INSTRUCTIONS TO FOLLOW: Copy exactly the lines from the start of the data below through the one that carries "c) = Rejected err.", and only those.

────────────────────

(** [pull.collect] on the stage: the consumer pulls at once and again from
    inside each callback.  After the events of [sched], upstream delivers
    what it still has and the calls in flight call back, so that the
    stream terminates; the promise settles with the results handed over
    before the end, or with the error the stream ended with.  (A stream
    that had not terminated by then would leave the promise pending, which
    is rendered as a rejection of its own; a stage without width never
    comes to that.) *)
Definition collect_schedule {B} (t : Through B) (sched : list ParaEvent)
  : list ParaEvent :=
  Pull :: sched ++ replicate (S (length (pending t))) Arrive
       ++ (Complete <$> seq 0 (length (pending t))).

Fixpoint collect_outcome {B} (got : list B) (answers : list (Pulled B))
  : option (outcome (list B)) :=
  match answers with
  | [] => None
  | Data b :: rest => collect_outcome (got ++ [b]) rest
  | End :: _ => Some (Resolved got)
  | Failed err :: _ => Some (Rejected err)
  end.

Definition pull_collect_through {B} (sched : list ParaEvent) (t : Through B)
  : Promise (list B) :=
  let st := para_run t true (collect_schedule t sched) (para_init t) in
  (ps_log st,
   default (Rejected (mkError "stream not terminated"))
           (collect_outcome [] (ps_answers st))).

(** The errors the mapper calls of a stage report. *)
Definition mapper_error {B} (t : Through B) (err : Error) : Prop :=
  ∃ k c, pending t !! k = Some c ∧ settled (call_promise c) = Rejected err.

(** What holds of a stage whatever happens to it: it has read a prefix of
    the upstream elements; the results waiting and the calls in flight are
    of elements read and not yet handed over; the consumer was handed, in
    input order, the results of the first [j] elements, and after them
    only ends: an error of a mapper call, or the end of upstream once all
    results were handed over. *)
Record para_safe {B} (t : Through B) (st : ParaState B) : Prop := mkSafe {
  safe_upstream : ps_upstream st = drop (ps_i st) (pending t);
  safe_i : (ps_i st ≤ length (pending t))%nat;
  safe_j : (ps_j st ≤ ps_i st)%nat;
  safe_seen : ∀ k b, ps_seen st !! k = Some b →
      (ps_j st ≤ k < ps_i st)%nat
      ∧ ∃ c, pending t !! k = Some c ∧ settled (call_promise c) = Resolved b;
  safe_inflight : ∀ k, k ∈ ps_inflight st →
      (ps_j st ≤ k < ps_i st)%nat ∧ ps_seen st !! k = None;
  safe_error : ∀ err, ps_error st = Some err → mapper_error t err;
  safe_ended : ps_ended st = true →
      ps_last st = length (pending t) ∧ ps_i st = length (pending t);
  safe_answers : ∃ ds ts,
      ps_answers st = (Data <$> ds) ++ ts
      ∧ Forall2 (λ c y, settled (call_promise c) = Resolved y)
                (take (ps_j st) (pending t)) ds
      ∧ Forall (λ a, (∃ err, a = Failed err ∧ mapper_error t err
                             ∧ ps_error st ≠ None)
                     ∨ (a = para_terminal t ∧ ps_j st = length (pending t))) ts;
  safe_log : ps_log st
             = concat ((λ c, trace (call_promise c)) <$> take (ps_i st) (pending t))
}.

(** An answer that ends the stream. *)
Definition is_final {B} (a : Pulled B) : bool :=
  match a with
  | Data _ => false
  | _ => true
  end.

(** Every call started is handed over, waiting for its turn or in
    flight, unless an error is recorded. *)
Definition calls_accounted {B} (st : ParaState B) : Prop :=
  ∀ k, (k < ps_i st)%nat →
    (k < ps_j st)%nat ∨ is_Some (ps_seen st !! k) ∨ k ∈ ps_inflight st
    ∨ ps_error st ≠ None.

(** The consumer's callback is held only while nothing can be handed to
    it. *)
Definition callback_held {B} (st : ParaState B) : Prop :=
  ps_waiting st = true →
  ps_error st = None ∧ ps_seen st !! ps_j st = None
  ∧ (ps_ended st = true → (ps_j st < ps_last st)%nat).

(** A consumer that pulls again at once is without a held callback only
    after an answer that ends the stream. *)
Definition callback_answered {B} (st : ParaState B) : Prop :=
  ps_waiting st = false → existsb is_final (ps_answers st) = true.

(** What holds of a started stage without width under a consumer that
    pulls again at once: beside the above, a read of upstream is
    outstanding until upstream has ended. *)
Record para_live {B} (st : ParaState B) : Prop := mkLive {
  live_started : ps_started st = true;
  live_reading : ps_ended st = false → ps_reading st = true;
  live_calls : calls_accounted st;
  live_waiting : callback_held st;
  live_answered : callback_answered st
}.

(** A started stage without width has a read of upstream outstanding
    until upstream has ended, whatever the number of calls in flight. *)
Definition para_reading {B} (st : ParaState B) : Prop :=
  ps_started st = true ∧ (ps_ended st = false → ps_reading st = true).

(** A stage with width [w] reads on only while fewer than [w] of the
    elements read are not yet handed over. *)
Definition para_window {B} (w : nat) (st : ParaState B) : Prop :=
  (ps_i st + (if ps_reading st then 1 else 0) ≤ ps_j st + w)%nat.

(** ** Base-58 strings *)

(** [decode] of the bs58 package. *)
Module Base58.

Definition ALPHABET : string :=
  "123456789ABCDEFGHJKLMNPQRSTUVWXYZabcdefghijkmnopqrstuvwxyz".

Fixpoint index_in (c : ascii) (alphabet : string) (i : N) : option N :=
  match alphabet with
  | EmptyString => None
  | String c' rest => if Ascii.eqb c c' then Some i else index_in c rest (i + 1)
  end.

(** [ALPHABET_MAP[c]]; [None] is [undefined]. *)
Definition ALPHABET_MAP (c : ascii) : option N := index_in c ALPHABET 0.

(** [while (carry > 0) { bytes.push(carry & 0xff); carry >>= 8 }] *)
Fixpoint push_carry (fuel : nat) (carry : N) : list N :=
  match fuel with
  | O => []
  | S fuel' =>
      if (carry =? 0)%N then []
      else N.land carry 255 :: push_carry fuel' (N.shiftr carry 8)
  end.

(** The bytes, least significant first, times 58 plus [carry]. *)
Fixpoint mul_add (bytes : list N) (carry : N) : list N :=
  match bytes with
  | [] => push_carry (N.to_nat carry) carry
  | b :: rest =>
      let carry := (carry + b * 58)%N in
      N.land carry 255 :: mul_add rest (N.shiftr carry 8)
  end.

(** The loop over the characters: a character outside the alphabet ends
    it with an exception. *)
Fixpoint decode_loop (s : string) (bytes : list N) : Error + list N :=
  match s with
  | EmptyString => inr bytes
  | String c rest =>
      match ALPHABET_MAP c with
      | None => inl (mkError "Non-base58 character")
      | Some value => decode_loop rest (mul_add bytes value)
      end
  end.

(** The leading ['1']s, the last character of the string left out: each
    stands for a zero byte. *)
Fixpoint leading_zeros (s : string) : nat :=
  match s with
  | String c (String _ _ as rest) =>
      if Ascii.eqb c "1" then S (leading_zeros rest) else O
  | _ => O
  end.

Definition decode (s : string) : Error + list N :=
  match s with
  | EmptyString => inr []
  | _ =>
      match decode_loop s [0%N] with
      | inl err => inl err
      | inr bytes => inr (rev (bytes ++ replicate (leading_zeros s) 0%N))
      end
  end.

(** Whether every character of [s] is of the alphabet. *)
Fixpoint all_in_alphabet (s : string) : bool :=
  match s with
  | EmptyString => true
  | String c rest =>
      match ALPHABET_MAP c with
      | Some _ => all_in_alphabet rest
      | None => false
      end
  end.

End Base58.

Module Multihash.

(** [Multihash.fromB58String] of the multihashes package: the bytes the
    string decodes to in base 58.  It does not look at the bytes. *)
Definition fromB58String (hash : string) : Error + list N := Base58.decode hash.

(** The layout of a multihash, as the claim about [lookup] understands a
    well-formed one: the code of a hash function, the length of the
    digest, and a digest of that length, which is not empty.  Every code
    is taken for the code of a hash function. *)
Definition well_formed (bytes : list N) : bool :=
  match bytes with
  | code :: len :: digest => (0 <? len)%N && (N.of_nat (length digest) =? len)%N
  | _ => false
  end.

End Multihash.

(** ** Query results and their object references *)

Module Expansion.

(** A place inside a value: the properties and indices that lead to it. *)
Inductive Step : Type :=
| Field (k : string)
| Index (n : nat).

Fixpoint value_at (path : list Step) (v : JsVal) : JsVal :=
  match path with
  | [] => v
  | Field k :: rest => value_at rest (get_field k v)
  | Index n :: rest =>
      match v with
      | JArr xs => value_at rest (nth n xs JUndefined)
      | _ => JUndefined
      end
  end.

(** Modelled from the spec: the data object fetched for an object id.
    The helpers of the util module are not part of the sources at hand; a
    fetched payload is a data object, which carries its id under [key]. *)
Definition payload_for (id : string) (dataObjects : list JsVal) : option JsVal :=
  List.find (λ o, match get_field "key" o with
                  | JStr k => String.eqb k id
                  | _ => false
                  end) dataObjects.

(** Modelled from the spec: [objectIdsForQueryResult] of the util module,
    which is not part of the sources at hand.  A query-result value
    references an object id where a property [object] holds a string, the
    id; object ids are opaque strings. *)
Fixpoint objectIdsForQueryResult (result : JsVal) : list string :=
  match result with
  | JArr xs => flat_map objectIdsForQueryResult xs
  | JObj fields =>
      flat_map (λ '(k, x), match x with
                           | JStr id => if String.eqb k "object" then [id] else []
                           | _ => objectIdsForQueryResult x
                           end) fields
  | _ => []
  end.

(** Modelled from the spec: [expandQueryResult] of the util module, which
    is not part of the sources at hand.  Every referenced object id is
    replaced in place by its fetched payload; the value is unchanged where
    it has no reference, and an id for which nothing was fetched stays. *)
Fixpoint expandQueryResult (result : JsVal) (dataObjects : list JsVal) : JsVal :=
  match result with
  | JArr xs => JArr (map (λ x, expandQueryResult x dataObjects) xs)
  | JObj fields =>
      JObj (map (λ '(k, x), (k,
                        match x with
                        | JStr id =>
                            if String.eqb k "object"
                            then default x (payload_for id dataObjects)
                            else x
                        | _ => expandQueryResult x dataObjects
                        end)) fields)
  | _ => result
  end.

End Expansion.

(** ** The node *)

(** Collaborators the node imports: the multihash and multiaddr decoders
    (a thrown exception is the left injection), the protobuf marshalling
    helpers and the query-result helpers of the util module. *)
Class Imports : Type := {
  Multihash_fromB58String : string → Error + list N;
  inflateMultiaddr : string → Error + PeerInfo;
  peerInfoProtoMarshal : PeerInfo → JsVal;
  peerInfoFromProto : JsVal → PeerInfo;
  PeerId_toString : PeerId → string;
  resultStreamThrough : Source JsVal → Source JsVal;
  objectIdsForQueryResult : JsVal → list string;
  expandQueryResult : JsVal → list JsVal → JsVal
}.

(** Argument of [lookup]: [string | PeerId]. *)
Inductive PeerIdArg : Type :=
| IdString (s : string)
| IdObject (p : PeerId).

(** Argument of the peer-targeting calls: [PeerInfo | PeerId | string]. *)
Inductive PeerRef : Type :=
| RefPeerInfo (p : PeerInfo)
| RefPeerId (p : PeerId)
| RefString (s : string).

Section Node.

Context {imports : Imports}.

(** *** Transport adapter *)

(** Modelled from the spec: [newAbortable] of the libp2p node module, which
    is not part of the sources at hand; it hands out the abortable stage of
    the heartbeat. *)
Definition newAbortable (p : P2PNode) : Promise Abortable :=
  _ ← tell EvNewAbortable; mret mkAbortable.

(** Modelled from the spec: [dialByPeerInfo] of the libp2p node module.
    A dial of a known peer on a protocol yields a stream or fails with a
    connectivity error. *)
Definition dialByPeerInfo (p : P2PNode) (peer : PeerInfo) (proto : protocol)
  : Promise Connection :=
  _ ← tell (EvDial peer proto);
  match network p peer proto with
  | inr conn => Promise_resolve conn
  | inl err => Promise_reject err
  end.

(** Modelled from the spec: the peer book of the transport, which holds an
    entry for a peer id or none.  [peerBook.getByB58String] throws when it
    has no entry. *)
Definition getByB58String (book : gmap string PeerInfo) (b58 : string)
  : Error + PeerInfo :=
  match book !! b58 with
  | Some info => inr info
  | None => inl (mkError "PeerInfo not found")
  end.

(** [pull(source, ...stages)] with a sink at the end starts draining at
    once and returns. *)
Definition pull_spawn (stages : list stage) : Promise unit :=
  tell (EvPull stages).

(** [pull(pull.values(reqs), protoStreamEncode(_), conn, protoStreamDecode(_))] *)
Definition exchange (reqs : list JsVal) (conn : Connection) : Source JsVal :=
  conn_reply conn reqs.

(** [pull.collect] wrapped in a promise, as the [remote*] collectors do. *)
Definition pull_collect {A} (s : Source A) : Promise (list A) :=
  match ended s with
  | Some err => Promise_reject err
  | None => Promise_resolve (items s)
  end.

────────────────────

RESULT BELOW:
(** [pull.collect] on the stage: the consumer pulls at once and again from
    inside each callback.  After the events of [sched], upstream delivers
    what it still has and the calls in flight call back, so that the
    stream terminates; the promise settles with the results handed over
    before the end, or with the error the stream ended with.  (A stream
    that had not terminated by then would leave the promise pending, which
    is rendered as a rejection of its own; a stage without width never
    comes to that.) *)
Definition collect_schedule {B} (t : Through B) (sched : list ParaEvent)
  : list ParaEvent :=
  Pull :: sched ++ replicate (S (length (pending t))) Arrive
       ++ (Complete <$> seq 0 (length (pending t))).

Fixpoint collect_outcome {B} (got : list B) (answers : list (Pulled B))
  : option (outcome (list B)) :=
  match answers with
  | [] => None
  | Data b :: rest => collect_outcome (got ++ [b]) rest
  | End :: _ => Some (Resolved got)
  | Failed err :: _ => Some (Rejected err)
  end.

Definition pull_collect_through {B} (sched : list ParaEvent) (t : Through B)
  : Promise (list B) :=
  let st := para_run t true (collect_schedule t sched) (para_init t) in
  (ps_log st,
   default (Rejected (mkError "stream not terminated"))
           (collect_outcome [] (ps_answers st))).

(** The errors the mapper calls of a stage report. *)
Definition mapper_error {B} (t : Through B) (err : Error) : Prop :=
  ∃ k c, pending t !! k = Some c ∧ settled (call_promise c) = Rejected err.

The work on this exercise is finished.